Work task — Return, in their exact form, the lines that lie between the start of the data below and the line containing "destruct (zdrop_path _", with both ends included.

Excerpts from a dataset
┄┄┄┄┄┄┄┄┄┄┄┄┄┄┄┄┄┄┄┄
Lemma zl_rangeby_spec t :
  all_back es -> (forall EA y EB, es = EA ++ y :: EB -> t (2 * length EA)%nat = Ok (if rev then gte y else lte y)) ->
  exists items, zl_rangeby (flat es) rev ws t offset limit (first_place (evens es)) = Ok items /\
    wires items = range_answer ws rev offset limit (inside gte lte es).
Proof.
  intros Hb Ht.
  assert (HR : Forall2 (fun a y => zl_holds (flat es) a y /\ t a = Ok (if rev then gte y else lte y)) (evens es) es).
  { pose proof (flat_holds es Hb) as H1. pose proof (evens_entries es (fun a y => t a = Ok (if rev then gte y else lte y)) Ht) as H2.
    apply Forall2_same_length_lookup. split; [by eapply Forall2_length|]. intros i a y Ha Hy.
    split; [exact (Forall2_lookup_lr _ _ _ _ _ _ H1 Ha Hy)|exact (Forall2_lookup_lr _ _ _ _ _ _ H2 Ha Hy)]. }
  unfold zl_rangeby. destruct (first_place (evens es)) as [a|] eqn:Ea.
  2: { exists None. by rewrite (range_none _ rev gte lte _ es HR Hg Hl Ea). }
  rewrite answer_some by (by eapply first_inside). destruct (range_path _ rev gte lte _ es a HR Hg Hl Ea) as (pre & path & rest & El & Eh & HP & Hin & Hout).
  assert (Hw : walks (fun e => zl_move (flat es) rev e (Some (S e))) zl_at path).
  { apply (walks_suffix _ _ pre). rewrite <- El. destruct rev; [apply zl_walks_backward|apply zl_walks_forward]. }
  assert (Hlen : (length path < S (length (flat es)))%nat).
  { rewrite flat_length. apply (f_equal length) in El. rewrite length_app, length_oriented in El.
    unfold evens in El. rewrite length_fmap, length_seq in El. lia. }
  assert (Hnx : ziplistNext (flat es) a = S <$> head path).
  { rewrite Eh. assert (Ha : a ∈ evens es).
    { apply (elem_of_oriented rev). rewrite El. apply elem_of_app. right. by apply head_elem. }
    apply list_elem_of_fmap in Ha as (i & -> & [_ Hi]%elem_of_seq). unfold ziplistNext. rewrite flat_length, decide_True by lia. done. }
  rewrite Hnx, <- Eh, (zl_skip_spec (flat es) rev path Hw) by done. cbn [mbind res_bind zl_at].
  destruct (zdrop_path _ _ _ _ offset HP) as (pre' & rest' & Ep & HP' & Hrest & Hys).
  destruct (zl_emit_spec (flat es) rev (zdrop offset path)) with (ws := ws) (t := t) (p := fun y => if rev then gte y else lte y)
    (ys := zdrop offset (oriented rev (inside gte lte es))) (rest := rest') (fuel := S (length (flat es))) (limit := limit) as (items & -> & Hi).
  - rewrite Ep in Hw. by eapply walks_suffix.
  - eapply Forall2_impl; [exact HP'|]. by intros ? ? [? _].
  - eapply Forall2_impl; [exact HP'|]. by intros ? ? [_ ?].
  - intros y Hy. by apply Hin, Hys.
  - intros y Hy. apply Hout, Hrest. by apply head_elem.
  - rewrite Ep, length_app in Hlen. lia.
  - cbn [mbind res_bind]. exists (Some items). split; [done|]. cbn [wires fmap option_fmap option_map]. by rewrite Hi.
Qed.
End RangeBy.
┄┄┄┄┄┄┄┄┄┄┄┄┄┄┄┄┄┄┄┄
Final answer —
Lemma zl_rangeby_spec t :
  all_back es -> (forall EA y EB, es = EA ++ y :: EB -> t (2 * length EA)%nat = Ok (if rev then gte y else lte y)) ->
  exists items, zl_rangeby (flat es) rev ws t offset limit (first_place (evens es)) = Ok items /\
    wires items = range_answer ws rev offset limit (inside gte lte es).
Proof.
  intros Hb Ht.
  assert (HR : Forall2 (fun a y => zl_holds (flat es) a y /\ t a = Ok (if rev then gte y else lte y)) (evens es) es).
  { pose proof (flat_holds es Hb) as H1. pose proof (evens_entries es (fun a y => t a = Ok (if rev then gte y else lte y)) Ht) as H2.
    apply Forall2_same_length_lookup. split; [by eapply Forall2_length|]. intros i a y Ha Hy.
    split; [exact (Forall2_lookup_lr _ _ _ _ _ _ H1 Ha Hy)|exact (Forall2_lookup_lr _ _ _ _ _ _ H2 Ha Hy)]. }
  unfold zl_rangeby. destruct (first_place (evens es)) as [a|] eqn:Ea.
  2: { exists None. by rewrite (range_none _ rev gte lte _ es HR Hg Hl Ea). }
  rewrite answer_some by (by eapply first_inside). destruct (range_path _ rev gte lte _ es a HR Hg Hl Ea) as (pre & path & rest & El & Eh & HP & Hin & Hout).
  assert (Hw : walks (fun e => zl_move (flat es) rev e (Some (S e))) zl_at path).
  { apply (walks_suffix _ _ pre). rewrite <- El. destruct rev; [apply zl_walks_backward|apply zl_walks_forward]. }
  assert (Hlen : (length path < S (length (flat es)))%nat).
  { rewrite flat_length. apply (f_equal length) in El. rewrite length_app, length_oriented in El.
    unfold evens in El. rewrite length_fmap, length_seq in El. lia. }
  assert (Hnx : ziplistNext (flat es) a = S <$> head path).
  { rewrite Eh. assert (Ha : a ∈ evens es).
    { apply (elem_of_oriented rev). rewrite El. apply elem_of_app. right. by apply head_elem. }
    apply list_elem_of_fmap in Ha as (i & -> & [_ Hi]%elem_of_seq). unfold ziplistNext. rewrite flat_length, decide_True by lia. done. }
  rewrite Hnx, <- Eh, (zl_skip_spec (flat es) rev path Hw) by done. cbn [mbind res_bind zl_at].
  destruct (zdrop_path _ _ _ _ offset HP) as (pre' & rest' & Ep & HP' & Hrest & Hys).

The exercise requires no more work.